----- THE INPUT -----
Lemma flatten_fuel_mono (fuel fuel' : nat) db organization_id workflow_run_id r :
  (fuel ≤ fuel')%nat →
  _flatten_workflow_run_timeline fuel db organization_id workflow_run_id = Some r →
  _flatten_workflow_run_timeline fuel' db organization_id workflow_run_id = Some r.
Proof.
  revert fuel' workflow_run_id r.
  induction fuel as [|fuel IH]; intros fuel' wr r Hle; [done|].
  destruct fuel' as [|fuel']; [lia|].
  cbn [_flatten_workflow_run_timeline]. rewrite !flatten_body_eq.
  destruct (contributions (_flatten_workflow_run_timeline fuel db organization_id) _ _)
    as [ps|] eqn:E; simpl; [|done].
  intros [= <-].
  erewrite contributions_mono; [done| |exact E].
  intros id r. apply IH. lia.
Qed.


Lemma entry_contribution_nested recur warning e id :
  nested_run_id e = Some id → entry_contribution recur warning e = recur id.
Proof.
  unfold nested_run_id, entry_contribution.
  destruct (WorkflowRunTimeline.block e) as [b|]; simpl; [|done].
  destruct (WorkflowRunBlock.block_type b); [|done].
  by destruct (WorkflowRunBlock.block_workflow_run_id b) as [[|c s]|]; intros [= <-].
Qed.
-----
## INSTRUCTIONS FOR THE TASK
Please count up the lines above that include the string "WorkflowRunBlock" and respond with the total alone.

## WORKED SOLUTION
2